» **ASSIGNED TASK**
Beneath this task are records; print exactly the stretch of them from the line with "unfold new. rewrite Dt." through the line with "change (String c pre ++ (g", both ends included.

· · · · · · ·

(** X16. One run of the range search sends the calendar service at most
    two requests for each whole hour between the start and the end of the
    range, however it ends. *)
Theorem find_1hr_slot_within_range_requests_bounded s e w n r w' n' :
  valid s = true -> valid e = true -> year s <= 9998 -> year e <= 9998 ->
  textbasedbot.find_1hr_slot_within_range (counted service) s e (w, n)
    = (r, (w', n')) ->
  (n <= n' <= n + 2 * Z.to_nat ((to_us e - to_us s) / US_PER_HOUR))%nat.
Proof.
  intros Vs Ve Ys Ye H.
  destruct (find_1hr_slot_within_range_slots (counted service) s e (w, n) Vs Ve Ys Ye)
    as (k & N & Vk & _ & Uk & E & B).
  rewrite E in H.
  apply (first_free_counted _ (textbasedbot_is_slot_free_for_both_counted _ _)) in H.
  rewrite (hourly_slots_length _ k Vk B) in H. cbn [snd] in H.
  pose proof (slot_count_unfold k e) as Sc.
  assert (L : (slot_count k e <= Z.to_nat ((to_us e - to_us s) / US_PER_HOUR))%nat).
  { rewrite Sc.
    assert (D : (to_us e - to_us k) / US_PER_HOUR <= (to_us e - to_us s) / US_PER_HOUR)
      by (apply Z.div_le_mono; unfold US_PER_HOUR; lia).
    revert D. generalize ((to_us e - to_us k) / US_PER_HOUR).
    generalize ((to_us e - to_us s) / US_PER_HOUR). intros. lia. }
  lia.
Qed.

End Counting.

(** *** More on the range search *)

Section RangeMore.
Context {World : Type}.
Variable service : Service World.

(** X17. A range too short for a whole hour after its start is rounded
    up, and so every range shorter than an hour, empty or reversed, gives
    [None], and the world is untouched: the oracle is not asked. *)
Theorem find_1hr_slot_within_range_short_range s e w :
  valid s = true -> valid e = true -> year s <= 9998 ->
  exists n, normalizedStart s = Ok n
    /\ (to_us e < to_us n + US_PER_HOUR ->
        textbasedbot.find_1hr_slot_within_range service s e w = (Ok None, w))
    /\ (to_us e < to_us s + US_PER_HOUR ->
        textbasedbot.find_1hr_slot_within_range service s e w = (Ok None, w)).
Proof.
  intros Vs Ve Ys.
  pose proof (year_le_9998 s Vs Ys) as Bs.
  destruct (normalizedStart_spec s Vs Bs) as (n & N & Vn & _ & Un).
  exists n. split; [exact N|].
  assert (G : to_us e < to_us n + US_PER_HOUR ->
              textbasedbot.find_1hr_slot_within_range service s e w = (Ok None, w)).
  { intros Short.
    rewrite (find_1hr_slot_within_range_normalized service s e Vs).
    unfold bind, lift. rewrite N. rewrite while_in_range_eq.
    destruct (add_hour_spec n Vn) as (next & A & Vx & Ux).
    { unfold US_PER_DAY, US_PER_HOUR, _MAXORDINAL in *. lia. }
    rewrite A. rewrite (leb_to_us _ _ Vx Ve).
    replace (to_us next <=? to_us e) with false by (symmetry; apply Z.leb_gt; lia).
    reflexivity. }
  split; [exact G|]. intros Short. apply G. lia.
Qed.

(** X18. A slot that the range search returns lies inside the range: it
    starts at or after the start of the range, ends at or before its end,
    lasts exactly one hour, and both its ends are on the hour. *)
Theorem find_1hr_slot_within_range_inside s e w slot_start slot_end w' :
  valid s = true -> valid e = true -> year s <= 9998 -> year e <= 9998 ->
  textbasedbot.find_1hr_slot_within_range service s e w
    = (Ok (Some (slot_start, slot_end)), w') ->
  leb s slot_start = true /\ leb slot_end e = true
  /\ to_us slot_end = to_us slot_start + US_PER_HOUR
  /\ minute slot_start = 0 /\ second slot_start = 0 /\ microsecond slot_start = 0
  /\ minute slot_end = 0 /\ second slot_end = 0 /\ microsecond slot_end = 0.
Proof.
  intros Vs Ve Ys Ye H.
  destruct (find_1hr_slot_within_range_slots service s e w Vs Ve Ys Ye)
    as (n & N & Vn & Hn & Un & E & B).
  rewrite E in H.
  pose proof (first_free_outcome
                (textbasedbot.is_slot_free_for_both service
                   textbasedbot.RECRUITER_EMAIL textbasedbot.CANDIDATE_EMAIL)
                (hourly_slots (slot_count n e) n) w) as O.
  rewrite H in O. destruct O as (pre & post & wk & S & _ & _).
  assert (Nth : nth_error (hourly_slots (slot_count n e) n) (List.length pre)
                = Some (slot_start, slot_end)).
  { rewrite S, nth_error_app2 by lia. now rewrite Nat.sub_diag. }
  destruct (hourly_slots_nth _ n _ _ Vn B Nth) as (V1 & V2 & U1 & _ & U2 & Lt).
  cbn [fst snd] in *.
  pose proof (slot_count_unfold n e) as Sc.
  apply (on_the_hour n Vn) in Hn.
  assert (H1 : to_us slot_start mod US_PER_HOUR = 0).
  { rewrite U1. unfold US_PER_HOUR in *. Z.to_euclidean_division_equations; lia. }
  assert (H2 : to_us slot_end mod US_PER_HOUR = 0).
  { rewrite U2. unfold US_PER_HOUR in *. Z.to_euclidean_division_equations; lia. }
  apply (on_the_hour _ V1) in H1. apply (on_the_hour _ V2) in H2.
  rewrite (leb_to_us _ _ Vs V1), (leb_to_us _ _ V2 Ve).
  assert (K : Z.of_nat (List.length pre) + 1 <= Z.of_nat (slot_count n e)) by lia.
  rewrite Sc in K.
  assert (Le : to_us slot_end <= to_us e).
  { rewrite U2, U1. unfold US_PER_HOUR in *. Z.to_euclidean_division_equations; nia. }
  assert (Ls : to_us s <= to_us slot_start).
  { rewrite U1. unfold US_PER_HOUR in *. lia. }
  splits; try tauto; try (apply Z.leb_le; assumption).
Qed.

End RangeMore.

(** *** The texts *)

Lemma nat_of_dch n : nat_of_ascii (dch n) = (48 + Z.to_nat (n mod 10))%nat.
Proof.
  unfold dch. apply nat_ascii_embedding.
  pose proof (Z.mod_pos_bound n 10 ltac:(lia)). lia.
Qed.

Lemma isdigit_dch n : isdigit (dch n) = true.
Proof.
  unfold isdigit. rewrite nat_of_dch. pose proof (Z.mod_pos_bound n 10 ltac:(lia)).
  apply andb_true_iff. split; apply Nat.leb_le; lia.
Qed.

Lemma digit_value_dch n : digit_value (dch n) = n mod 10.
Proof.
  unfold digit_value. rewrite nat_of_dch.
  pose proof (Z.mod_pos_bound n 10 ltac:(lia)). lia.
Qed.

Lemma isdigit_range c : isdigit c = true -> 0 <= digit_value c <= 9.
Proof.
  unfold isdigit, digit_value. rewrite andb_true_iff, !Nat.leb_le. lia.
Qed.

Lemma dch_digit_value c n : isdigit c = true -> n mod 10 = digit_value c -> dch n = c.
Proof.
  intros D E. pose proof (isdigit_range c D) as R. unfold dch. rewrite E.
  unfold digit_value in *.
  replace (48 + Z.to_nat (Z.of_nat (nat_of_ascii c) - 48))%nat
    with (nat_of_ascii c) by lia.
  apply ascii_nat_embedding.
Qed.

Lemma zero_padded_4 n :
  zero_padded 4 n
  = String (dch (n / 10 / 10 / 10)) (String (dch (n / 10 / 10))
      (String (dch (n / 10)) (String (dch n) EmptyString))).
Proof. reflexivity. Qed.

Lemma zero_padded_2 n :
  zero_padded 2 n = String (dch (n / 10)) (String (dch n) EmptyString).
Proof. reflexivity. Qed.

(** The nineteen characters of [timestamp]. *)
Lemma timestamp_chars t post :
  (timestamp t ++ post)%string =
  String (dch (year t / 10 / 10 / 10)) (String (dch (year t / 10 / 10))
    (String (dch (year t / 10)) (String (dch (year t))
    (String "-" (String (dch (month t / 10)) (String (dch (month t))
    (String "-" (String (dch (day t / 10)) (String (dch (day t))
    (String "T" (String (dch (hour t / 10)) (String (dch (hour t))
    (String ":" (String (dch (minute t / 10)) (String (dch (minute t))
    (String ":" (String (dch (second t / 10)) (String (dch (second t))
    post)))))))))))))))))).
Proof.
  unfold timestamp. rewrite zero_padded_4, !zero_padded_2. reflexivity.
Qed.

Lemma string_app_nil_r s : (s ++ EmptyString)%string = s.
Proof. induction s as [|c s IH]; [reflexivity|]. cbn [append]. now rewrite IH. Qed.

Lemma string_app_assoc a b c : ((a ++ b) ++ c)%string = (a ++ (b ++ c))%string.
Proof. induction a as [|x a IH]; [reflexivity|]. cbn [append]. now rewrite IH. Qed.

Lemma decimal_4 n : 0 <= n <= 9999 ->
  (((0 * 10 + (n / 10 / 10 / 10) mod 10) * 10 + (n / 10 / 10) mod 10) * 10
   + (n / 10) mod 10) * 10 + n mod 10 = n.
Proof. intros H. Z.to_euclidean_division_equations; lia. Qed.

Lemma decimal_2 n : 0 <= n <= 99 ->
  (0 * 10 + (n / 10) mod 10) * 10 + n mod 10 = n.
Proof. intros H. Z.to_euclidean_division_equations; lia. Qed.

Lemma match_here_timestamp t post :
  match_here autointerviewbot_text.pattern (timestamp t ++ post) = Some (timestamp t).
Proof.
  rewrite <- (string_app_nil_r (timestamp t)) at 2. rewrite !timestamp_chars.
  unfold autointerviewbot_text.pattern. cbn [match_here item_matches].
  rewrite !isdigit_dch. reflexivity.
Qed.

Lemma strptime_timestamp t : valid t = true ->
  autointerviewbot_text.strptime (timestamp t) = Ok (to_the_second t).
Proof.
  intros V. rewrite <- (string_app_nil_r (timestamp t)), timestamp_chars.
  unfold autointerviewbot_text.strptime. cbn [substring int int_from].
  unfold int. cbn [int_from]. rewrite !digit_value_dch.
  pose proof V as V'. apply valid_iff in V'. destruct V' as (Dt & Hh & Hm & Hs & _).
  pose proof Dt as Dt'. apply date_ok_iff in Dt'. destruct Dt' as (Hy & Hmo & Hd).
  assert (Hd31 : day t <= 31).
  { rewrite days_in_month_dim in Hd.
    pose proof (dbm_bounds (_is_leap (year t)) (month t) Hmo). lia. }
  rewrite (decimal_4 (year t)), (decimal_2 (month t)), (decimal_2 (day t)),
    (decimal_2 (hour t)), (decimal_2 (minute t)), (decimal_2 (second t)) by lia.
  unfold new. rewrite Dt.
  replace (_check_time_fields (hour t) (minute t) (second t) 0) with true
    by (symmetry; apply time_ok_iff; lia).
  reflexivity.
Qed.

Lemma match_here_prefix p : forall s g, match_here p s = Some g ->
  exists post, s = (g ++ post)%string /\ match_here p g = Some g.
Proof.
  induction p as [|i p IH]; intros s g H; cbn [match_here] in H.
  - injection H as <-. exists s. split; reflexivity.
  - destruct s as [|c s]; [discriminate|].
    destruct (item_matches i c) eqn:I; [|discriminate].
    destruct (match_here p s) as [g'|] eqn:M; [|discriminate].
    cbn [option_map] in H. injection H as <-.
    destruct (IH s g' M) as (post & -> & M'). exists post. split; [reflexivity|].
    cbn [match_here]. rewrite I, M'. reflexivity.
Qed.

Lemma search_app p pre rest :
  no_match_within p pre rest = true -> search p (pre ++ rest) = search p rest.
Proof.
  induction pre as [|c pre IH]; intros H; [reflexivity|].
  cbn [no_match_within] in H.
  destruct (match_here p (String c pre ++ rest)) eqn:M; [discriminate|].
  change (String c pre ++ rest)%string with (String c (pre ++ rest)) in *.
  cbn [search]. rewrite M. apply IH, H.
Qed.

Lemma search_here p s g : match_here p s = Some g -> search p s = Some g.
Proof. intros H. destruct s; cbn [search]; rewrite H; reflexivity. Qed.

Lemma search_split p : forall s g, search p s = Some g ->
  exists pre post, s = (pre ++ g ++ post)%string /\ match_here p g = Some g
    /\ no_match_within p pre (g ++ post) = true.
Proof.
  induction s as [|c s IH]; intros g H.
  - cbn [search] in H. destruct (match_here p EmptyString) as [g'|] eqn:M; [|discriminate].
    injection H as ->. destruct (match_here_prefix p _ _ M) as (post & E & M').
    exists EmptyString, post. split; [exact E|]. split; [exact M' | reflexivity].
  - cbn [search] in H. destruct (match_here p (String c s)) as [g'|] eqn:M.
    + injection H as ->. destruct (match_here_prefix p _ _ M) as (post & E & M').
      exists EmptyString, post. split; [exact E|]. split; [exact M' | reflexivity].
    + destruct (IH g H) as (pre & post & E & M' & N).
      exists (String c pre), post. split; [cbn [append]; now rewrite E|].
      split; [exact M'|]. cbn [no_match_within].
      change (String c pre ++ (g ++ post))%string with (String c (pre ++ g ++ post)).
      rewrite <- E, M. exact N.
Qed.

· · · · · · ·

» **TASK RESPONSE**
  unfold new. rewrite Dt.
  replace (_check_time_fields (hour t) (minute t) (second t) 0) with true
    by (symmetry; apply time_ok_iff; lia).
  reflexivity.
Qed.

Lemma match_here_prefix p : forall s g, match_here p s = Some g ->
  exists post, s = (g ++ post)%string /\ match_here p g = Some g.
Proof.
  induction p as [|i p IH]; intros s g H; cbn [match_here] in H.
  - injection H as <-. exists s. split; reflexivity.
  - destruct s as [|c s]; [discriminate|].
    destruct (item_matches i c) eqn:I; [|discriminate].
    destruct (match_here p s) as [g'|] eqn:M; [|discriminate].
    cbn [option_map] in H. injection H as <-.
    destruct (IH s g' M) as (post & -> & M'). exists post. split; [reflexivity|].
    cbn [match_here]. rewrite I, M'. reflexivity.
Qed.

Lemma search_app p pre rest :
  no_match_within p pre rest = true -> search p (pre ++ rest) = search p rest.
Proof.
  induction pre as [|c pre IH]; intros H; [reflexivity|].
  cbn [no_match_within] in H.
  destruct (match_here p (String c pre ++ rest)) eqn:M; [discriminate|].
  change (String c pre ++ rest)%string with (String c (pre ++ rest)) in *.
  cbn [search]. rewrite M. apply IH, H.
Qed.

Lemma search_here p s g : match_here p s = Some g -> search p s = Some g.
Proof. intros H. destruct s; cbn [search]; rewrite H; reflexivity. Qed.

Lemma search_split p : forall s g, search p s = Some g ->
  exists pre post, s = (pre ++ g ++ post)%string /\ match_here p g = Some g
    /\ no_match_within p pre (g ++ post) = true.
Proof.
  induction s as [|c s IH]; intros g H.
  - cbn [search] in H. destruct (match_here p EmptyString) as [g'|] eqn:M; [|discriminate].
    injection H as ->. destruct (match_here_prefix p _ _ M) as (post & E & M').
    exists EmptyString, post. split; [exact E|]. split; [exact M' | reflexivity].
  - cbn [search] in H. destruct (match_here p (String c s)) as [g'|] eqn:M.
    + injection H as ->. destruct (match_here_prefix p _ _ M) as (post & E & M').
      exists EmptyString, post. split; [exact E|]. split; [exact M' | reflexivity].
    + destruct (IH g H) as (pre & post & E & M' & N).
      exists (String c pre), post. split; [cbn [append]; now rewrite E|].
      split; [exact M'|]. cbn [no_match_within].
      change (String c pre ++ (g ++ post))%string with (String c (pre ++ g ++ post)).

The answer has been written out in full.